Customs inspector unscrews Barbie container and sniffs. “Ma’am, how would you describe this liquid?”

“It’s my daughter’s urine.”

“Ma’am, I think you’d better come with me.”

MUST REMEMBER

Absolutely Bloody Everything.

16 The Final

WEDNESDAY, FAIRWEATHER INN, SHANKSVILLE, NEW JERSEY. Awake since 4:00 a.m., trapped in the revolving door of jet lag. Room service doesn’t start till 6:00 so I get a rank metallic coffee from machine in the hallway and add a slug of miniature from the minibar. Whisky gives a sustained top note to the hell brew. Catch sight of old woman in the bathroom mirror. Look away.

This morning, I dress for battle in full Armani armor — it is incredibly comforting pulling on a crisp white blouse and a digestive-biscuit-brown jacket and skirt with seams so sharp you could perform surgery with them. Shoes are fudge-colored LK Bennett pencil heels with white stitching and a groin-piercing toe. The look I’m aiming for is Katharine Hepburn Kicks Ass.
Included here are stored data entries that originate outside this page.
Lemma cmp_slot_lex n key i :
  searchable n -> Forall is_byte key -> (i < count n)%nat ->
  cmp_slot n key i = lex_cmp key (getKey n i).
Proof.
  intros S Hk Hi. unfold cmp_slot. rewrite (s_head n S i Hi).
  set (k := getKey n i). assert (Forall is_byte k) as Hb by by apply S.
  rewrite <- (length_getKey n i). fold k.
  destruct (Z.ltb_spec (head_of key) (head_of k)); [by symmetry; apply head_lt|].
  destruct (Z.ltb_spec (head_of k) (head_of key)).
  { symmetry. apply lex_cmp_gt. by apply head_lt. }
  assert (pad 4 key = pad 4 k) as Hp.
  { apply lex_cmp_eq. rewrite <- head_cmp by done. apply Z.compare_eq_iff. lia. }
  destruct (Nat.leb_spec (length k) 4).
  - rewrite (pad_eq 4) by done.
    destruct (Nat.ltb_spec (length key) (length k)); [by symmetry; apply Nat.compare_lt_iff|].
    destruct (Nat.ltb_spec (length k) (length key)); [by symmetry; apply Nat.compare_gt_iff|].
    symmetry. apply Nat.compare_eq_iff. lia.
  - rewrite <- cmpKeys_lex.
    destruct (Z.compare_spec (cmpKeys key k) 0) as [->|?|?]; [done| |]; zbool.
Qed.

(** [pos] splits the slots into those below [key] and those not below it. *)
Definition lower_bound_at (n : BTreeNode) (key : list Z) (pos : nat) : Prop :=
  (pos <= count n)%nat /\
  (forall i, (i < pos)%nat -> getKey n i <ₗ key) /\
  (forall i, (pos <= i < count n)%nat -> key ≤ₗ getKey n i).

Lemma sorted_lt n i j :
  searchable n -> (i <= j < count n)%nat -> getKey n i ≤ₗ getKey n j.
Proof.
  intros S H. apply lex_le_lteq. destruct (decide (i = j)) as [->|]; [by right|].
  left. apply S. lia.
Qed.

Lemma search_loop_correct n key fuel lower upper :
  searchable n -> Forall is_byte key ->
  (lower <= upper <= count n)%nat -> (upper - lower < fuel)%nat ->
  (forall i, (i < lower)%nat -> getKey n i <ₗ key) ->
  (forall i, (upper <= i < count n)%nat -> key <ₗ getKey n i) ->
  exists pos found, search_loop n key fuel lower upper = Some (pos, found) /\
    lower_bound_at n key pos /\
    (found = true <-> (pos < count n)%nat /\ getKey n pos = key).
Proof.
  intros S Hk. revert lower upper. induction fuel as [|fuel IH]; intros lower upper Hlu Hf Hlo Hup;
    [lia|]. cbn [search_loop]. destruct (Nat.ltb_spec lower upper) as [Hlt|Hge].
  - set (mid := ((upper - lower) / 2 + lower)%nat).
    assert (lower <= mid < upper)%nat as Hmid.
    { unfold mid. pose proof (Nat.div_lt (upper - lower) 2). lia. }
    rewrite cmp_slot_lex by (done || lia).
    destruct (lex_cmp key (getKey n mid)) eqn:E.
    + apply lex_cmp_eq in E. exists mid, true. split; [done|]. split.
      * split; [lia|]. split.
        -- intros i Hi. rewrite E. apply S. lia.
        -- intros i Hi. rewrite E. apply sorted_lt; [done|lia].
      * split; intros; [|done]. split; [lia|done].
    + apply IH; [lia|lia|done|]. intros i Hi.
      eapply lex_lt_le_trans; [exact E|]. apply sorted_lt; [done|lia].
    + apply IH; [lia|lia| |done]. intros i Hi. apply lex_cmp_gt in E.
      eapply lex_le_lt_trans; [|exact E]. apply sorted_lt; [done|lia].
  - exists lower, false. split; [done|]. split.
    + split; [lia|]. split; [done|]. intros i Hi. apply lex_le_lteq. left. apply Hup. lia.
    + split; [done|]. intros [Hc Hkey].
      exfalso. eapply (lex_lt_irrefl key). rewrite <- Hkey at 2. apply Hup. lia.
Qed.

(** * Hints *)

Lemma scan_hint_spec n p fuel from :
  let r := scan_hint n p from fuel in
  (from <= r <= from + fuel)%nat /\
  (forall i, (from <= i < r)%nat -> p (hint n i) = false) /\
  ((r < from + fuel)%nat -> p (hint n r) = true).
Proof.
  revert from; induction fuel as [|fuel IH]; intros from; simpl.
  - split; [lia|]. split; intros; lia.
  - destruct (p (hint n from)) eqn:E.
    + split; [lia|]. split; [intros; lia|done].
    + destruct (IH (S from)) as (H1 & H2 & H3). split; [lia|]. split.
      * intros i Hi. destruct (decide (i = from)) as [->|]; [done|]. apply H2. lia.
      * intros. apply H3. lia.
Qed.

Lemma hint_range_correct n key lower upper :
  searchable n -> Forall is_byte key ->
  hint_range n (head_of key) = (lower, upper) ->
  (lower <= upper <= count n)%nat /\
  (forall i, (i < lower)%nat -> getKey n i <ₗ key) /\
  (forall i, (upper <= i < count n)%nat -> key <ₗ getKey n i).
Proof.
  intros S Hk. unfold hint_range.
  destruct (Nat.ltb_spec (hint_count * 2) (count n)) as [Hc|_];
    [|intros [= <- <-]; repeat split; intros; lia].
  set (dist := (count n / (hint_count + 1))%nat).
  assert (dist * 17 <= count n)%nat as Hd.
  { unfold dist, hint_count. change (16 + 1)%nat with 17%nat. pose proof (Nat.mul_div_le (count n) 17). lia. }
  unfold searchHint.
  pose proof (scan_hint_spec n (fun h => head_of key <=? h) hint_count 0) as (P1 & P2 & P3).
  set (pos := scan_hint n (fun h => head_of key <=? h) 0 hint_count) in *.
  pose proof (scan_hint_spec n (fun h => negb (h =? head_of key)) (hint_count - pos) pos)
    as (Q1 & Q2 & Q3).
  set (pos2 := scan_hint n (fun h => negb (h =? head_of key)) pos (hint_count - pos)) in *.
  assert (forall i, (i < hint_count)%nat -> (dist * (i + 1) < count n)%nat /\
            hint n i = head_of (getKey n (dist * (i + 1)))) as Hh.
  { intros i Hi. unfold hint_count in *. assert (dist * (i + 1) < count n)%nat by nia.
    split; [done|]. rewrite (s_hint n S) by done. by apply S. }
  intros [= <- <-]. unfold hint_count in *. split; [|split].
  - destruct (Nat.ltb_spec pos2 16); nia.
  - intros i Hi. destruct pos as [|pos']; [lia|].
    destruct (Hh pos') as [Hin Hv]; [lia|].
    specialize (P2 pos'). rewrite Hv in P2. apply lex_le_lt_trans with (getKey n (dist * (pos' + 1))).
    + apply sorted_lt; [done|]. split; nia.
    + apply head_lt; [by apply S|done|]. apply Z.leb_gt, P2. lia.
  - destruct (Nat.ltb_spec pos2 16) as [Hp2|]; intros i Hi; [|lia].
    destruct (Hh pos2) as [Hin Hv]; [lia|]. destruct (Hh pos) as [Hin' Hv']; [lia|].
    apply lex_lt_le_trans with (getKey n (dist * (pos2 + 1))).
    + apply head_lt; [done|by apply S|]. rewrite <- Hv.
      assert (head_of key <= hint n pos2) as Hle.
      { transitivity (hint n pos); [apply Z.leb_le, P3; lia|]. rewrite Hv, Hv'.
        apply head_le; [by apply S..|]. apply sorted_lt; [done|]. nia. }
      specialize (Q3 ltac:(lia)). destruct (Z.eqb_spec (hint n pos2) (head_of key)); [done|lia].
    + apply sorted_lt; [done|]. nia.
Qed.

(** * The stripped prefix *)

Lemma lex_cmp_strip p key :
  match lex_cmp (take (Nat.min (length key) (length p)) key) p with
  | Eq => key = p ++ drop (length p) key
  | c => forall s, lex_cmp key (p ++ s) = c
  end.
Proof.
  revert key; induction p as [|x p IH]; intros [|y key]; simpl; try done.
  destruct (y ?= x) eqn:E.
  - apply Z.compare_eq in E as ->. specialize (IH key). simpl.
    destruct (lex_cmp _ _); [by rewrite <- IH| |]; exact IH.
  - done.
  - done.
Qed.

#[local] Arguments search_loop : simpl never.

(** [prefix_ok]: the fence key holding the prefix is long enough. *)
Definition prefix_ok (n : BTreeNode) : Prop := length (getPrefix n) = prefix_length n.

Lemma full_key_strip n key i :
  key = getPrefix n ++ drop (prefix_length n) key ->
  lex_cmp (copyFullKey n i) key = lex_cmp (getKey n i) (drop (prefix_length n) key).
Proof. intros E. unfold copyFullKey. rewrite E at 1. apply lex_cmp_app. Qed.

(** The search after the prefix was stripped. *)
Lemma after_prefix_correct n key :
  searchable n -> Forall is_byte key ->
  key = getPrefix n ++ drop (prefix_length n) key ->
  exists lower upper pos found,
    hint_range n (head_of (drop (prefix_length n) key)) = (lower, upper) /\
    search_loop n (drop (prefix_length n) key) (S (upper - lower)) lower upper = Some (pos, found) /\
    (pos <= count n)%nat /\
    (forall i, (i < pos)%nat -> copyFullKey n i <ₗ key) /\
    (forall i, (pos <= i < count n)%nat -> key ≤ₗ copyFullKey n i) /\
    (found = true <-> (pos < count n)%nat /\ copyFullKey n pos = key).
Proof.
  intros HS Hk E. set (rest := drop (prefix_length n) key) in *.
  assert (Forall is_byte rest) as Hr by (by apply Forall_drop).
  destruct (hint_range n (head_of rest)) as [lower upper] eqn:Eh.
  destruct (hint_range_correct n rest lower upper) as (Hb & Hlo & Hup); [done..|].
  destruct (search_loop_correct n rest (S (upper - lower)) lower upper)
    as (pos & found & Es & (Hp & Hl & Hu) & Hf); [done..|lia|done|done|].
  exists lower, upper, pos, found. repeat split; try done.
  - intros i Hi. unfold lex_lt. rewrite full_key_strip by done. by apply Hl.
  - intros i Hi. unfold lex_le. rewrite lex_cmp_antisym, full_key_strip, <- lex_cmp_antisym by done.
    by apply Hu.
  - by apply Hf.
  - apply Hf in H as [Hc Hkey]. unfold copyFullKey. by rewrite Hkey.
  - intros [Hc Hkey]. apply Hf. split; [done|]. unfold copyFullKey in Hkey.
    rewrite E in Hkey at 1. by apply app_inv_head in Hkey.
Qed.
Lemma page_keys_long n :
  page_ok n -> Forall (fun e : list Z * list Z => (prefix_length n <= length e.1)%nat) (entries n).
Proof.
  intros P. unfold entries. apply List.Forall_map, List.Forall_forall. intros i _. simpl.
  unfold copyFullKey. rewrite length_app, (page_prefix_ok _ P). lia.
Qed.

Lemma range_all n : range n 0 (count n) = entries n.
Proof. unfold range. rewrite drop_0. apply take_ge. by rewrite length_entries. Qed.

(** * Building a page from a range of another page *)

Lemma in_fences_long lk uk key :
  in_fences lk uk key ->
  (common_prefix_len (default [] lk) (default [] uk) <= length key)%nat.
Proof.
  intros H%in_fences_prefix. simpl in H. rewrite H, length_app, length_take.
  pose proof (common_prefix_take (default [] lk) (default [] uk)). lia.
Qed.

(** Bytes the entries [l] take behind the prefix that the fences share. *)
Definition stored_len (lk uk : option (list Z)) (l : list (list Z * list Z)) : Z :=
  kv_total l
  - Z.of_nat (common_prefix_len (default [] lk) (default [] uk)) * Z.of_nat (length l).

Section fresh.
Context (leaf : bool) (lk uk : option (list Z)).
Context (Hlk : Forall is_byte (default [] lk)) (Huk : Forall is_byte (default [] uk)).

Let tmp := setFences (new_node leaf) lk uk.

Lemma strip_total d l :
  prefix_length d = common_prefix_len (default [] lk) (default [] uk) ->
  Forall (fun e => in_fences lk uk e.1) l ->
  kv_total (map (strip d) l) = stored_len lk uk l.
Proof.
  intros Ep Hf. rewrite kv_total_strip, Ep; [done|].
  eapply List.Forall_impl; [|exact Hf]. intros e He. rewrite Ep. by apply in_fences_long.
Qed.
(* ===== verification/BTreeNodeSplit.v ===== *)
(** Separator choice, split and merge of a B-tree page: the separator lies
    between the two halves, both halves fit and are well formed, and no entry
    is lost or moved across a fence. *)
From stdpp Require Import sorting gmap.
From S2P Require Import Prelude BTreeNode BTreeNodeSearch BTreeNodeSpace BTreeNodeOps.
Local Open Scope Z_scope.

(** * The separator *)

Lemma sep_scan_bound n i cnt best b :
  (best.2 < b)%nat -> (i + cnt <= b)%nat -> ((sep_scan n i cnt best).2 < b)%nat.
Proof.
  revert i best; induction cnt as [|cnt IH]; intros i best Hb Hi; simpl; [done|].
  apply IH; [|lia]. case_match; simpl; lia.
Qed.

Lemma sep_window c : (2 < c -> c / 2 + 1 < c /\ c / 2 + c / 16 <= c - 1)%nat.
Proof.
  intros H. pose proof (Nat.div_mod_eq c 2). pose proof (Nat.mod_upper_bound c 2).
  pose proof (Nat.div_mod_eq c 16). lia.
Qed.

Lemma findSep_slot n : (2 < count n)%nat -> (sep_slot (findSep n) + 1 < count n)%nat.
Proof.
  intros H. pose proof (sep_window _ H). unfold findSep. destruct (isInner n); cbn [sep_slot]; [lia|].
  set (m := (sep_scan _ _ _ _).2).
  assert (m < count n - 1)%nat by (apply sep_scan_bound; cbn [snd]; lia).
  case_match; cbn [sep_slot]; lia.
Qed.

(** Cutting the larger of two keys one byte behind their common prefix leaves
    a string above the smaller key. *)
Lemma lex_trunc_above a b :
  a <ₗ b -> a <ₗ take (common_prefix_len a b + 1) b.
Proof.
  unfold lex_lt. revert b; induction a as [|x a IH]; intros [|y b] H; simpl in *; try done.
  destruct (Z.eqb_spec x y) as [->|].
  - simpl. rewrite Z.compare_refl in *. by apply IH.
  - simpl. destruct (Z.compare_spec x y); done.
Qed.

Lemma lex_take_lt m b : (m < length b)%nat -> take m b <ₗ b.
Proof.
  unfold lex_lt. revert b; induction m as [|m IH]; intros [|y b] H; simpl in *; try lia; try done.
  rewrite Z.compare_refl. apply IH. lia.
Qed.

Lemma lex_lt_app p a b : a <ₗ b <-> p ++ a <ₗ p ++ b.
Proof. unfold lex_lt. by rewrite lex_cmp_app. Qed.

(** The separator of a leaf: at least the last key of the left half, below the
    first key of the right half. *)
Lemma getSep_leaf n :
  page_ok n -> is_leaf n = true -> (2 < count n)%nat ->
  let info := findSep n in
  let s := sep_slot info in
  copyFullKey n s ≤ₗ getSep n info /\ getSep n info <ₗ copyFullKey n (s + 1) /\
  (length (getSep n info) <= prefix_length n + getKeyLen n s)%nat /\
  (sep_trunc info = true -> (length (getSep n info) <= prefix_length n + getKeyLen n (s + 1))%nat).
Proof.
  intros P Hleaf Hc. cbn zeta. pose proof (findSep_slot n Hc) as Hs.
  pose proof (page_searchable n P) as Sr. pose proof (s_sorted n Sr) as Hsort.
  pose proof (page_prefix_ok n P) as Hp. unfold prefix_ok in Hp.
  unfold findSep in *. unfold isInner in *. rewrite Hleaf in *. cbn [negb] in *.
  set (m := (sep_scan _ _ _ _).2) in *.
  assert (forall i, length (getKey n i) = getKeyLen n i) as Hlen
    by (intros i; apply length_read_bytes).
  destruct (((commonPrefix n m (m + 1) <? key_len (slot n m)) &&
    (commonPrefix n m (m + 1) + 1 <? key_len (slot n (m + 1))))%nat) eqn:E;
    cbn [sep_slot sep_trunc] in *; unfold getSep, copyFullKey; cbn [sep_slot sep_trunc sep_length].
  - apply andb_true_iff in E as [E1%Nat.ltb_lt E2%Nat.ltb_lt].
    assert (commonPrefix n m (m + 1) = common_prefix_len (getKey n m) (getKey n (m + 1))) as Ec.
    { unfold commonPrefix. rewrite (proj2 (Nat.eqb_neq _ _)) by lia. done. }
    rewrite Ec in *. change (key_len (slot n ?i)) with (getKeyLen n i) in *.
    set (c := common_prefix_len _ _) in *.
    replace (prefix_length n + c + 1 - prefix_length n)%nat with (c + 1)%nat by lia.
    rewrite length_app, length_take, Hp, Hlen. split; [|split; [|split]]; [..|lia|lia].
    + apply lex_le_lteq. left. rewrite <- lex_lt_app. apply lex_trunc_above, Hsort. lia.
    + rewrite <- lex_lt_app. apply lex_take_lt. rewrite Hlen. lia.
  - unfold getFullKeyLen. replace (prefix_length n + getKeyLen n m - prefix_length n)%nat
      with (getKeyLen n m) by lia.
    rewrite take_ge by (rewrite Hlen; lia). rewrite length_app, Hp, Hlen.
    split; [apply lex_le_lteq; by right|]. split; [|split; [lia|done]].
    rewrite <- lex_lt_app. apply Hsort. lia.
Qed.

Lemma getSep_inner n :
  is_leaf n = false ->
  sep_slot (findSep n) = (count n / 2)%nat /\ getSep n (findSep n) = copyFullKey n (count n / 2).
Proof.
  intros H. unfold findSep, isInner. rewrite H. cbn [negb sep_slot]. split; [done|].
  unfold getSep, copyFullKey. cbn [sep_slot sep_trunc sep_length]. unfold getFullKeyLen.
  replace (prefix_length n + getKeyLen n (count n / 2) - prefix_length n)%nat
    with (getKeyLen n (count n / 2)) by lia.
  rewrite take_ge; [done|]. unfold getKey, getKeyLen. by rewrite length_read_bytes.
Qed.

(** * Prefixes and space of the two halves *)

Lemma common_prefix_ge a b p :
  take p a = take p b -> (p <= length a)%nat -> (p <= length b)%nat -> (p <= common_prefix_len a b)%nat.
Proof.
  revert a b; induction p as [|p IH]; intros [|x a] [|y b] E Ha Hb; simpl in *; try lia.
  injection E as -> E. rewrite Z.eqb_refl. apply le_n_S, IH; [done|lia|lia].
Qed.

Lemma common_prefix_nil_r a : common_prefix_len a [] = 0%nat.
Proof. by destruct a. Qed.

(** Narrowing the fences never shortens the shared prefix. *)
Lemma common_prefix_narrow lk uk sep :
  in_fences lk uk sep ->
  (common_prefix_len (default [] lk) (default [] uk) <= common_prefix_len (default [] lk) sep)%nat /\
  (common_prefix_len (default [] lk) (default [] uk) <= common_prefix_len sep (default [] uk))%nat.
Proof.
  intros H. pose proof (in_fences_prefix _ _ _ H) as E. pose proof (in_fences_long _ _ _ H) as Hl.
  cbn zeta in E. set (p := common_prefix_len (default [] lk) (default [] uk)) in *.
  destruct (common_prefix_take (default [] lk) (default [] uk)) as (T1 & T2 & T3). fold p in T1, T2, T3.
  assert (take p sep = take p (default [] lk)) as Ts.
  { rewrite E, take_app_le by (rewrite length_take; lia). rewrite take_take. f_equal. lia. }
  split; apply common_prefix_ge; congruence || done.
Qed.

Lemma stored_len_mono lk uk lk' uk' l :
  (common_prefix_len (default [] lk) (default [] uk)
    <= common_prefix_len (default [] lk') (default [] uk'))%nat ->
  stored_len lk' uk' l <= stored_len lk uk l.
Proof. intros H. unfold stored_len. nia. Qed.

Lemma stored_len_app lk uk a b : stored_len lk uk (a ++ b) = stored_len lk uk a + stored_len lk uk b.
Proof. unfold stored_len. rewrite kv_total_app, length_app. lia. Qed.

Lemma stored_len_entry n i :
  page_ok n ->
  stored_len (getLowerFenceKey n) (getUpperFenceKey n) [entry n i] =
  Z.of_nat (getKeyLen n i) + Z.of_nat (getPayloadLength n i).
Proof.
  intros P. unfold stored_len, kv_total, entry, copyFullKey. simpl.
  rewrite <- (ho_prefix _ _ (po_heap _ P)), length_app, (page_prefix_ok _ P).
  unfold getKey, getPayload, getKeyLen, getPayloadLength. rewrite !length_read_bytes. lia.
Qed.

Lemma entries_around n i :
  (i < count n)%nat -> entries n = take i (entries n) ++ [entry n i] ++ drop (S i) (entries n).
Proof. intros H. symmetry. apply take_drop_middle, lookup_entries, H. Qed.

Lemma stored_len_in n l :
  page_ok n -> (forall e, e ∈ l -> e ∈ entries n) ->
  0 <= stored_len (getLowerFenceKey n) (getUpperFenceKey n) l.
Proof.
  intros P Hl. apply (stored_len_nonneg true). pose proof (po_fences _ P) as Hf.
  apply list.Forall_forall. intros e He. rewrite list.Forall_forall in Hf. auto.
Qed.

(** Space of a page seen around one entry [i]. *)
Lemma stored_around n i :
  page_ok n -> (i < count n)%nat ->
  let st := stored_len (getLowerFenceKey n) (getUpperFenceKey n) in
  0 <= st (take i (entries n)) /\ 0 <= st (drop (S i) (entries n)) /\
  st (take (S i) (entries n)) = st (take i (entries n)) + Z.of_nat (getKeyLen n i + getPayloadLength n i) /\
  slots_end (count n) + option_len (getLowerFenceKey n) + option_len (getUpperFenceKey n)
    + st (take (S i) (entries n)) + st (drop (S i) (entries n)) <= EFFECTIVE_PAGE_SIZE /\
  Z.of_nat (prefix_length n) <= option_len (getLowerFenceKey n) /\
  Z.of_nat (prefix_length n) <= option_len (getUpperFenceKey n).
Proof.
  intros P Hi st. pose proof (page_room n P) as [R _]. rewrite (page_stored n P) in R.
  rewrite <- (take_drop (S i) (entries n)), stored_len_app in R. fold st in R.
  split; [apply stored_len_in; [done|intros e; apply elem_of_take_in]|].
  split; [apply stored_len_in; [done|intros e; apply elem_of_drop_in]|]. split.
  - rewrite (take_S_r _ _ _ (lookup_entries n i Hi)). unfold st.
    rewrite stored_len_app, stored_len_entry by done. lia.
  - split; [lia|]. rewrite (ho_prefix _ _ (po_heap _ P)).
    pose proof (common_prefix_take (default [] (getLowerFenceKey n)) (default [] (getUpperFenceKey n))).
    unfold option_len. lia.
Qed.

(** * Building one half *)

Lemma sorted_range n ss cnt : page_ok n -> StronglySorted key_lt (range n ss cnt).
Proof.
  intros P. pose proof (po_sorted _ P) as H. unfold range.
  rewrite <- (take_drop ss (entries n)) in H. apply StronglySorted_app in H as (_ & _ & H).
  rewrite <- (take_drop cnt (drop ss (entries n))) in H. by apply StronglySorted_app in H as (_ & H & _).
Qed.

Definition opt_upper (u : option Z) (d : BTreeNode) : BTreeNode :=
  match u with Some u => set_upper d u | None => d end.

Definition half (src : BTreeNode) (lk uk : option (list Z)) (ss cnt : nat) : BTreeNode :=
  copyKeyValueRange src (setFences (new_node (is_leaf src)) lk uk) 0 ss cnt.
Two hours before the final and Momo joins me in the room. She is wearing a blue silk suit, and her dark hair is scraped back and pinned up. She may be nervous within, but she looks so mysteriously serene that a religion ought to be founded in her name.

Today, I have to be confident for both of us, exuding the gale-force bonhomie of a game-show host who knows his contract is up for renewal. We’ve been through the presentation fifty times already, but there’s no harm reprising all the don’ts.

“If they offer you a drink, don’t take it, OK? Don’t call them by their first names whatever you do. This is an ethical fund; these people like to think of themselves as the kind of people who like to be Gregged and Hannahed, but if you try it they’ll suddenly realize how much they prefer to be deferred to. They’re thinking about trusting us with an awful lot of money, so it’s sir and ma’am all round. And remember, we are the suitors.”

Momo looks surprised. “It’s a flirtation?”

“Yes, only we don’t flirt. It’s like courtly love.”

“The one who was married to Kurt Cobain?”

Courtly love, Momo. Courtly. Did you ever read any Chaucer at school?” She shakes her head. God, what are they teaching them these days?

“No? Well, we protest our undying devotion. Desperate to please the beloved, we’d walk a million miles for one of their files: that kind of thing. And the key is to keep reminding them that although we have hundreds of white guys behind us who practically invented banking, we also have an unparalleled commitment to diversity. Ethical funds want decent returns. They want diversity, but they don’t want Third World. So we can give them the best of British with a rainbow gloss, which is where you and I come in.”

“Isn’t that sort of unethical, Kate?”

Weeks of exposure to my radioactive cynicism and she can still ask that question? What am I going to do with this child? “If we told the truth, Momo, we’d lose, which would have the virtue of being extremely ethical. But if we bluff our way through and we win, then two women — one of them not white — will have landed a three-hundred-million-dollar account for Edwin Morgan Forster, which means diversity really does pay, and that means that one day, instead of being window dressing, we may get a crack at running the store. Which will be altogether ethical and also mean we can buy ourselves a lot of excellent shoes. Next question.”

“So, lying in a final isn’t wrong?”

“Only if you do it badly.”

Momo gives a laugh that is too big for her slight frame; it propels her back onto the bed, and one shoe slips off and thumps onto the floor. (Must remember to do something about her shoes: navy flatties, they do nothing for her feet, which are as tiny and articulated as a ballerina’s.) Lying there on the swirly orange counterpane, she looks up at me and sighs. “I don’t understand you, Kate. Sometimes I think you think it’s all the most terrific bullshit, and then it seems as though you really really want to win.”